**Your task**
Your job is to return every line in the data holding the string "evaluated".

Dataset entries:
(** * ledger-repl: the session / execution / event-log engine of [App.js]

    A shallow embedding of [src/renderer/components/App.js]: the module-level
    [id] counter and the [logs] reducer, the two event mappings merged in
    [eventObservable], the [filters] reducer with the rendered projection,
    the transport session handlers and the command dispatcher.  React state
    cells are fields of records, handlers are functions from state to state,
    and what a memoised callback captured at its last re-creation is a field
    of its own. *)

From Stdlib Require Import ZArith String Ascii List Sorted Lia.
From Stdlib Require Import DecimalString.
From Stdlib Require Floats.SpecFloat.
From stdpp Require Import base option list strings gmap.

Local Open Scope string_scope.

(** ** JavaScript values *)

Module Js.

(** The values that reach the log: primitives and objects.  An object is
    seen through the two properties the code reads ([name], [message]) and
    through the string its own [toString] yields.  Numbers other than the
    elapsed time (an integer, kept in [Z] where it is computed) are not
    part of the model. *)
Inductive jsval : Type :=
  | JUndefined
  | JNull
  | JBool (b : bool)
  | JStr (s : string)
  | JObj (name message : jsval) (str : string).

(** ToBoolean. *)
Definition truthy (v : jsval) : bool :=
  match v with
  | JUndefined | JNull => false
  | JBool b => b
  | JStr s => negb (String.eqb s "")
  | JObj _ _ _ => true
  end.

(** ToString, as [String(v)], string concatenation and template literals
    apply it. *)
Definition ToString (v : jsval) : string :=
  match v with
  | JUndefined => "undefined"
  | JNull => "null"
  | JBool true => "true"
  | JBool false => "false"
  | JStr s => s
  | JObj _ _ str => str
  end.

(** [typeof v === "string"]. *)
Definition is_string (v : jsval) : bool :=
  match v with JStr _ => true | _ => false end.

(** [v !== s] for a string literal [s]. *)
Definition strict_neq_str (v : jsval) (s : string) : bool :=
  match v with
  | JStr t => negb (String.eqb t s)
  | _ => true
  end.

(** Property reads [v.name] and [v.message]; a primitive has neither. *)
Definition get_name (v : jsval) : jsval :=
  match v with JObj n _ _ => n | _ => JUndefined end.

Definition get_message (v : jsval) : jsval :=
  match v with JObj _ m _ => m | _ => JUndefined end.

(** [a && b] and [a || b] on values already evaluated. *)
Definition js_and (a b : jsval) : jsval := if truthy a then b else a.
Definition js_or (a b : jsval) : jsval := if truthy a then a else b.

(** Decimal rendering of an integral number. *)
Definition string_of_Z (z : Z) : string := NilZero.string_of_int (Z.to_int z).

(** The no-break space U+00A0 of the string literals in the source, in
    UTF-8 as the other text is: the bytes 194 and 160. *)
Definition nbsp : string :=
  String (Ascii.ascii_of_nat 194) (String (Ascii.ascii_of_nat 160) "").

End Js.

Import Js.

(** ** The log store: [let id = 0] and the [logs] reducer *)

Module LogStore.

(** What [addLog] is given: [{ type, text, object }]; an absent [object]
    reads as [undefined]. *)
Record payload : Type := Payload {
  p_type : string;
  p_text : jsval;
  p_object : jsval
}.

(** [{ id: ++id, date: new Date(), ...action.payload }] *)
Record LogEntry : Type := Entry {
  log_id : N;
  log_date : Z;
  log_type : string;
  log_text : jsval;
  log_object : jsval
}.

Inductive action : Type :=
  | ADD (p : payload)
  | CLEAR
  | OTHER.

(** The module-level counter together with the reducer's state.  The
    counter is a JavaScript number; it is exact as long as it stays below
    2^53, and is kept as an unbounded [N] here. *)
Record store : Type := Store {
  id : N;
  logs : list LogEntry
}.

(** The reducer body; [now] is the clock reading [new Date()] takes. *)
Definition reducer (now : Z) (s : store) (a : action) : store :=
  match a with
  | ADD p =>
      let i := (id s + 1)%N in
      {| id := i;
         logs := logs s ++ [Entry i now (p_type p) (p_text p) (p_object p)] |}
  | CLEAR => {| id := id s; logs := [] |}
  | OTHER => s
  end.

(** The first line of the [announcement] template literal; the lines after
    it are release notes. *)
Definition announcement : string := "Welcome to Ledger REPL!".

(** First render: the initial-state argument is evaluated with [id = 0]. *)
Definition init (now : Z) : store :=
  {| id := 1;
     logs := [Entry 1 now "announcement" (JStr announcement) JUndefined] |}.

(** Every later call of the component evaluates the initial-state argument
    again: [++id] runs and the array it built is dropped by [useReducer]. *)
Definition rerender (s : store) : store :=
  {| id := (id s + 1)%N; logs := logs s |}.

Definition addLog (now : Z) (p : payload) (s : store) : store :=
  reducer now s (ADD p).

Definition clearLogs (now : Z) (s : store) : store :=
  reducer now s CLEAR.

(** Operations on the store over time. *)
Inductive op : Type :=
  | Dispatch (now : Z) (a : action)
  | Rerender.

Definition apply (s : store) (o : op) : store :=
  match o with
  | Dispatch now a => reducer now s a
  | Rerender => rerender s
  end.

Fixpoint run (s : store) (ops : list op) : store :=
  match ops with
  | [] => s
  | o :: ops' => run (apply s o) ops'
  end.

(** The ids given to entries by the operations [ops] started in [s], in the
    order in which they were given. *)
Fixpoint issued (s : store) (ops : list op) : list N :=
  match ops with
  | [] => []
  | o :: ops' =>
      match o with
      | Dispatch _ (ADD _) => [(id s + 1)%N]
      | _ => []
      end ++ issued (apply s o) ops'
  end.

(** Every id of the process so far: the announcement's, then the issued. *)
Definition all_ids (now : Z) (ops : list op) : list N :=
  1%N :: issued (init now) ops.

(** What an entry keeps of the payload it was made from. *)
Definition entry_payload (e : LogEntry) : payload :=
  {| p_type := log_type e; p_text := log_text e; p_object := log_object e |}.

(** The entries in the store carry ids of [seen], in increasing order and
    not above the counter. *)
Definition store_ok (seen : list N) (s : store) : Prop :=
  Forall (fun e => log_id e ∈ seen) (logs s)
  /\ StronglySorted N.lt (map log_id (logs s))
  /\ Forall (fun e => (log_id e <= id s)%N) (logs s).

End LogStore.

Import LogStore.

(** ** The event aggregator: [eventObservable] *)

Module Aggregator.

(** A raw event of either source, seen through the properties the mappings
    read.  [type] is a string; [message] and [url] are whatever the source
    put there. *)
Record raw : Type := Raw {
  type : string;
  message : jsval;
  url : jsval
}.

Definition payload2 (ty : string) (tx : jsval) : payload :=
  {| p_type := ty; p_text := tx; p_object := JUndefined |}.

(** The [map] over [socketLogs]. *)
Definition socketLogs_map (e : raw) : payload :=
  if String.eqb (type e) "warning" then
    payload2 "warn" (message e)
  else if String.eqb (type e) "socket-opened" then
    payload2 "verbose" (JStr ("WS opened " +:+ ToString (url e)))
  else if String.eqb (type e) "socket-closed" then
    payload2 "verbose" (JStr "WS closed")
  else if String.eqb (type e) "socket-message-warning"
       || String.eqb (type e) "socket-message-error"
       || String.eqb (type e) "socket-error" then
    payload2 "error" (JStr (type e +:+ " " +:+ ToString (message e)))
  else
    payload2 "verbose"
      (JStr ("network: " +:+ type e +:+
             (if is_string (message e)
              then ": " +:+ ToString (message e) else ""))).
---
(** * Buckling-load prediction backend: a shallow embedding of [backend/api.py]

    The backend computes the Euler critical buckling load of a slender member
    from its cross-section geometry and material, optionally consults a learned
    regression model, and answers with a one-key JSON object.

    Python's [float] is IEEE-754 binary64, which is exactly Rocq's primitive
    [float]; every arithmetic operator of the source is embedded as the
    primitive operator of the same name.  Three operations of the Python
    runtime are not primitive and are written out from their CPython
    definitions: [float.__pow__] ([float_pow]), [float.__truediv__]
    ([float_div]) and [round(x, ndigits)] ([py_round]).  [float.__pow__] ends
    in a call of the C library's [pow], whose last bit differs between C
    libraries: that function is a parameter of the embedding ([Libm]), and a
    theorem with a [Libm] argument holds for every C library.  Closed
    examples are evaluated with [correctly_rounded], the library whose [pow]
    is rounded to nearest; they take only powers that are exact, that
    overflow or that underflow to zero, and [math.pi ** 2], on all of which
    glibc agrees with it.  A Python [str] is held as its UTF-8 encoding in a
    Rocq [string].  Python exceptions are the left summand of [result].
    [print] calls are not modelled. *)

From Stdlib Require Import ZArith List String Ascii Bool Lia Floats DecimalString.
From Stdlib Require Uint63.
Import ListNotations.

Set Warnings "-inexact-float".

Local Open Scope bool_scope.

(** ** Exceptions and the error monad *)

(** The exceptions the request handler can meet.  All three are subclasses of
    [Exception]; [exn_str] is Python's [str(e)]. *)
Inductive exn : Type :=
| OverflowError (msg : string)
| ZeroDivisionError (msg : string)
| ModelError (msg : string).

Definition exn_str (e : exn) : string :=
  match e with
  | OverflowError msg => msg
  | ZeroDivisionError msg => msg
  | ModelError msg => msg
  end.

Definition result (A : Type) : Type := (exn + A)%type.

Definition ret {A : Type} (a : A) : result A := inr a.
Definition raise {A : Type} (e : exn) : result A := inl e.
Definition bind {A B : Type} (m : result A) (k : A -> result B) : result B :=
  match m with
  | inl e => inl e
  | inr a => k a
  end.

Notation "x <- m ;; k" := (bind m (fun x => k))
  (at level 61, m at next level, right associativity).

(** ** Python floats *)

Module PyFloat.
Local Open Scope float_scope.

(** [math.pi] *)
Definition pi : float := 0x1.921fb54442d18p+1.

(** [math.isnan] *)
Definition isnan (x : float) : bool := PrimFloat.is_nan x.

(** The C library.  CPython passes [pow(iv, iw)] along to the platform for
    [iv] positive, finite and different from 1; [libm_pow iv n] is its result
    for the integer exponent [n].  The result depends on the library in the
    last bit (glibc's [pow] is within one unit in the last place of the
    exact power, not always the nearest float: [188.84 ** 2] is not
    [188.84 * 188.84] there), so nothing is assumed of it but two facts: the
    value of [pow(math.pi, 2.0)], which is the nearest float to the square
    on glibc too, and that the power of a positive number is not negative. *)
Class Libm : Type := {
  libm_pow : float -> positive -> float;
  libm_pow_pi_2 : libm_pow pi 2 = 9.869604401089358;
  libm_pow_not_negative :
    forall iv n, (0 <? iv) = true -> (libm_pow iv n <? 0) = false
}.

**Response area**
(** [a && b] and [a || b] on values already evaluated. *)
(** First render: the initial-state argument is evaluated with [id = 0]. *)
    examples are evaluated with [correctly_rounded], the library whose [pow]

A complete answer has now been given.